Coffee & Tea
Pre 1000 AD
A berry that is ground up and mixed with animal fat is found to give an
energy boost. Coffee plants grow wild on hills above sea level in Ethiopia.
or
One version of the story or the origin of coffee, involves a goat herder
named Kaldi. he was from the land of Arabia Felix (Abyssinia). One night
when his goats didn't come home, he went looking and found them dancing
in abandoned glee near a shiny, dark-leaved shrub with red berries. Kaldi
started munching on the red berries. It wasn't long before he was dancing.
1000 AD
Arab traders bring coffee to Yemen (on the Arabian peninsula) and cultivate
the plant for the first time on plantations.
1453
Coffee is introduced to Constantinople by the Ottoman Turks. First Coffeehouse
is opened in 1475 "Kiva han."
1713
By the 16th Century, by means of coffeehouses in Mecca and Cairo, the spread
of coffee was rapid. Everywhere that people tasted coffee, they wanted
it. Coffee was available either from Mocha, the main port of Yemen, or
Java. Hence Mocha-Java. In those days, Mocha-Java symbolized "the
putting together in one drink, the entire possible world of coffee experience.

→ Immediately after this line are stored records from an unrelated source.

(** The two library parsers the handler calls on strings:
    [datetime.fromisoformat] and [float]; [None] is ValueError. *)
Variable fromisoformat : String.string -> option datetime.
Variable float_of_str : String.string -> option V.

(** The request as the handler sees it: [get_json()] returns an object, or
    raises (a body that is not JSON). *)
Inductive request :=
| Body (data : json V)
| Unreadable.

(** [not data] *)
Definition falsy (data : json V) : bool :=
  match data with
  | JNull => true
  | JBool b => negb b
  | JInt n => n =? 0
  | JFloat x => num_eq x (num_of_int 0)
  | JStr s => String.eqb s String.EmptyString
  | JList items => match items with [] => true | _ => false end
  | JDict items => match items with [] => true | _ => false end
  end.

(** [key in data] *)
Definition contains (key : String.string) (data : json V) : outcome bool :=
  match data with
  | JDict items =>
      Ok (match dict_get key items with Some _ => true | None => false end)
  | JList items =>
      Ok (existsb (fun item => match item with
                               | JStr s => String.eqb s key
                               | _ => false
                               end) items)
  | JStr s =>
      Ok (match String.index 0 key s with Some _ => true | None => false end)
  | JNull | JBool _ | JInt _ | JFloat _ => Raise TypeError
  end.

(** [data[key]], once [key in data] holds. *)
Definition subscript (key : String.string) (data : json V) : outcome (json V) :=
  match data with
  | JDict items =>
      match dict_get key items with
      | Some v => Ok v
      | None => Raise KeyError
      end
  | _ => Raise TypeError
  end.

(** [datetime.fromisoformat(x.replace('Z', '+00:00'))] *)
Definition parse_timestamp (x : json V) : outcome datetime :=
  match x with
  | JStr s =>
      match fromisoformat (replace_Z s) with
      | Some d => Ok d
      | None => Raise ValueError
      end
  | _ => Raise AttributeError
  end.

(** [float(x)] *)
Definition to_float (x : json V) : outcome V :=
  match x with
  | JFloat v => Ok v
  | JInt n => if num_int_fits n then Ok (num_of_int n) else Raise OverflowError
  | JBool b => Ok (num_of_int (if b then 1 else 0))
  | JStr s =>
      match float_of_str s with
      | Some v => Ok v
      | None => Raise ValueError
      end
  | JNull | JList _ | JDict _ => Raise TypeError
  end.

(** [post_event]: the status code of the response and the deque afterwards.
    [now] is the clock reading of [add_event].  The subscripts are evaluated
    inside the [try] blocks of the two conversions, so what they raise is
    matched against the same [except] clauses; anything else reaches the
    outer [except Exception]. *)
Definition post_event (now : Z) (req : request) (events : EventService.t (V:=V))
  : nat * EventService.t (V:=V) :=
  match req with
  | Unreadable => (500%nat, events)
  | Body data =>
      if falsy data then (400%nat, events) else
      match contains "timestamp" data with
      | Raise _ => (500%nat, events)
      | Ok false => (400%nat, events)
      | Ok true =>
      match contains "value" data with
      | Raise _ => (500%nat, events)
      | Ok false => (400%nat, events)
      | Ok true =>
      match subscript "timestamp" data with
      | Raise _ => (500%nat, events)
      | Ok x =>
      match parse_timestamp x with
      | Raise (ValueError | AttributeError) => (400%nat, events)
      | Raise _ => (500%nat, events)
      | Ok timestamp =>
      match subscript "value" data with
      | Raise (ValueError | TypeError) => (400%nat, events)
      | Raise _ => (500%nat, events)
      | Ok y =>
      match to_float y with
      | Raise (ValueError | TypeError) => (400%nat, events)
      | Raise _ => (500%nat, events)
      | Ok value => (201%nat, EventService.add_event now timestamp value events)
      end end end end end end
  end.

(** [get_statistics], the handler of GET /statistics: the service call
    cannot raise, so the answer is 200 with the dictionary.  [now1] and
    [now2] are the two clock readings of the service call. *)
Definition get_statistics (now1 now2 : Z) (events : EventService.t (V:=V))
  : nat * stats V * EventService.t (V:=V) :=
  let (stats, events) := EventService.get_statistics now1 now2 events in
  (200%nat, stats, events).

End WithValues.
End FlaskApp.

(* ------------------------------------------------------------------ *)
(** * app/models.py and app/main.py: the FastAPI handler of POST /event *)

Module Models.

(** The model [Event]. *)
Record Event (V : Type) := mk_event { timestamp : datetime; value : V }.

(** The range of a datetime, years 1 to 9999: the instants of
    0001-01-01T00:00:00 and of 9999-12-31T23:59:59.999999 UTC, in
    microseconds since the Unix epoch. *)
Definition datetime_min : Z := -62135596800000000.
Definition datetime_max : Z := 253402300799999999.

Definition representable (instant : Z) : bool :=
  (datetime_min <=? instant) && (instant <=? datetime_max).

(** The validator [ensure_utc_timezone]: a naive datetime is taken as UTC
    ([replace] cannot raise); an aware one is converted by
    [v.astimezone(timezone.utc)], which subtracts the offset and raises
    OverflowError when the UTC instant falls outside the range of a
    datetime (a first-year timestamp east of Greenwich, a last-year one
    west of it). *)
Definition ensure_utc_timezone (v : datetime) : outcome datetime :=
  match v with
  | Naive wall => Ok (Aware (mk_aware wall 0))
  | Aware a =>
      if representable (utc_instant a)
      then Ok (Aware (mk_aware (utc_instant a) 0))
      else Raise OverflowError
  end.

End Models.

Module FastApiApp.
Section WithValues.
Context {V : Type}.

(** The parsing of the two fields of the body that the framework does
    before [receive_event] is called; [None] is a validation error. *)
Variable parse_fields : json V -> option (datetime * V).

(** Building the [Event]: the fields, then the validator of [timestamp].
    [Ok None] is a validation error; what the validator raises is not one
    (only ValueError and AssertionError are) and leaves the model as it
    is. *)
Definition model_validate (body : json V) : outcome (option (Models.Event V)) :=
  match parse_fields body with
  | Some (timestamp, value) =>
      match Models.ensure_utc_timezone timestamp with
      | Ok utc => Ok (Some (Models.mk_event utc value))
      | Raise e => Raise e
      end
  | None => Ok None
  end.

(** [receive_event]: [storage.store_event] cannot raise, the status is the
    route's 200. *)
Definition receive_event (event : Models.Event V) (events : EventStore.t (V:=V))
  : nat * EventStore.t (V:=V) :=
  (200%nat,
   EventStore.store_event (Models.timestamp event) (Models.value event) events).

(** The route: a body that does not validate is answered 422 by the
    framework and the handler is not called; neither is it when the
    validator raises, an error that nothing handles and the server answers
    with 500. *)
Definition post_event (body : json V) (events : EventStore.t (V:=V))
  : nat * EventStore.t (V:=V) :=
  match model_validate body with
  | Ok (Some event) => receive_event event events
  | Ok None => (422%nat, events)
  | Raise _ => (500%nat, events)
  end.

Context `{PyNumber V} `{PyStatistics V}.

(** An aggregate as the response renders it: JSON is written with
    [allow_nan=False], so a NaN or an infinity (a value without an exact
    ratio) raises ValueError; [None] is written as null. *)
Definition renders (x : option V) : bool :=
  match x with
  | None => true
  | Some v => match exact_ratio v with Some _ => true | None => false end
  end.

(** GET /statistics: [storage.get_recent_stats] cannot raise and has
    trimmed the deque when the dictionary is rendered; the answer is the
    route's 200 with the dictionary, or 500 when an aggregate does not
    render. *)
Definition get_statistics (now : Z) (events : EventStore.t (V:=V))
  : nat * option (stats V) * EventStore.t (V:=V) :=
  let (stats, events) := EventStore.get_recent_stats now events in
  if renders (min stats) && renders (max stats) && renders (mean stats)
  then (200%nat, Some stats, events)
  else (500%nat, None, events).

End WithValues.
End FastApiApp.

(* ------------------------------------------------------------------ *)
(** * app/utils.py *)

Module Utils.
Section WithValues.
Context {V : Type} `{PyNumber V}.

(** [a >= b] on datetimes: between a naive and an aware one the comparison
    raises TypeError. *)
Definition datetime_ge (a b : datetime) : outcome bool :=
  match a, b with
  | Naive x, Naive y => Ok (y <=? x)
  | Aware x, Aware y => Ok (dt_ge x y)
  | _, _ => Raise TypeError
  end.

(** [d - timedelta(hours=1)] keeps [d] naive or aware. *)
Definition sub_hour (d : datetime) : datetime :=
  match d with
  | Naive wall => Naive (wall - hour)
  | Aware a => Aware (minus_hour a)
  end.

(** [if reference_time is None: reference_time = datetime.utcnow()]:
    [utcnow] is what the clock reads, and [datetime.utcnow()] is naive. *)
Definition or_utcnow (utcnow : Z) (reference_time : option datetime) : datetime :=
  match reference_time with
  | None => Naive utcnow
  | Some d => d
  end.

Definition is_within_last_hour (utcnow : Z) (timestamp : datetime)
  (reference_time : option datetime) : outcome bool :=
  let reference_time := or_utcnow utcnow reference_time in
  let cutoff_time := sub_hour reference_time in
  datetime_ge timestamp cutoff_time.

(** [[value for ts, value in events if ts >= cutoff_time]]: the first
    comparison that raises ends the comprehension. *)
Fixpoint values_since (cutoff_time : datetime) (events : list (datetime * V))
  : outcome (list V) :=
  match events with
  | [] => Ok []
  | (ts, value) :: rest =>
      match datetime_ge ts cutoff_time with
      | Raise e => Raise e
      | Ok keep =>
          match values_since cutoff_time rest with
          | Raise e => Raise e
          | Ok values => Ok (if keep then value :: values else values)
          end
      end
  end.

Definition filter_recent_events (utcnow : Z) (events : list (datetime * V))
  (reference_time : option datetime) : outcome (list V) :=
  let reference_time := or_utcnow utcnow reference_time in
  let cutoff_time := sub_hour reference_time in
  values_since cutoff_time events.

Definition calculate_statistics (values : list V) : stats V :=
  match values with
  | [] => no_stats
  | x :: rest =>
      mk_stats (length values) (Some (py_min x rest)) (Some (py_max x rest))
               (Some (num_div (py_sum values) (py_len values)))
  end.

End WithValues.
End Utils.

(* ------------------------------------------------------------------ *)
(** * Vocabulary of the properties *)

Unset Implicit Arguments.

(** An event is stale for a cutoff: its timestamp is strictly older. *)
Definition stale {V : Type} (c : aware) (e : event V) : Prop :=
  utc_instant (fst e) < utc_instant c.

(** The stored events that a query at [now] includes. *)
Definition included {V : Type} (now : Z) (events : list (event V)) : list (event V) :=
  filter (in_window now) events.

(** The window with the upper bound the spec's testable property gives it:
    the closed interval from [now - 1h] to [now]. *)
Definition in_closed_window {V : Type} (now : Z) (e : event V) : bool :=
  (now - hour <=? utc_instant (fst e)) && (utc_instant (fst e) <=? now).

(** [min <= mean <= max] on a result, for a given [<=]; false when one of
    the three is absent. *)
Definition min_mean_max_ordered {V : Type} (le : V -> V -> bool) (r : stats V)
  : bool :=
  match min r, mean r, max r with
  | Some lo, Some avg, Some hi => le lo avg && le avg hi
  | _, _, _ => false
  end.

(** The sum of a list of rationals, as the spec words it. *)
Definition Qsum (values : list Q) : Q := fold_right Qplus 0%Q values.

(** The shape of the dictionary that both stores build from the list of
    recent values, given how the mean is computed. *)
Definition aggregate {V : Type} `{PyNumber V} (mean_of : list V -> V)
  (recent : list V) : stats V :=
  match recent with
  | [] => no_stats
  | x :: rest =>
      mk_stats (length recent) (Some (py_min x rest)) (Some (py_max x rest))
               (Some (mean_of recent))
  end.

(** [sum(values) / count], the mean of event_service.py. *)
Definition sum_over_count {V : Type} `{PyNumber V} (values : list V) : V :=
  num_div (py_sum values) (py_len values).

(** A [record] appends the event and then trims the front: what is gone is
    stale for the cutoff of [now], and the oldest event left, if any, is
    not. *)
Definition appends_then_evicts {V : Type}
  (record : Z -> datetime -> V -> list (event V) -> list (event V))
  (now : Z) (timestamp : datetime) (value : V) (events : list (event V)) : Prop :=
  exists evicted,
    events ++ [(ensure_aware timestamp, value)]
      = evicted ++ record now timestamp value events
    /\ Forall (stale (EventService.cutoff_time now)) evicted
    /\ match record now timestamp value events with
       | [] => True
       | oldest :: _ => ~ stale (EventService.cutoff_time now) oldest
       end.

Now comes one of the most extraordinary stories in the spread of coffee,
the "saga of the noble tree." Louis XIV of France was an ardent
coffee drinker. The Dutch owed him a favor and managed, with great difficulty,
to procure him a coffee tree. The tree was obtained from the Arabian port
of Mocha, then carried to Java, and then back across the seas to Holland,
where it was brought overland to Paris. The first Greenhouse in Europe
was constructed to house "the noble tree." That was 1715.
It is the Dutch who deserve recognition for having fully appreciated the
aromatic and stimulant qualities of the new beverage, and for having realized
the possibility of its extensive cultivation in their colonies, so coffee
was introduccd into South and Central America, where it found a better habitat
than in its place of origin. Consequentlv, in a short time Brazil, Colombia,
and Mexico had the largest production, and still have today. From that single
tree, sprung billions of arabia trees, including those grown in Central
and South America.
In 1723, a French Naval officer, Gabriel Mathew de Cliev, stole
a seedling and transported it to Martinique. Within 50 years, an official
survey records 19 million coffee trees on Martinique. Eventually, 90% of
the world's coffee spreads from this plant.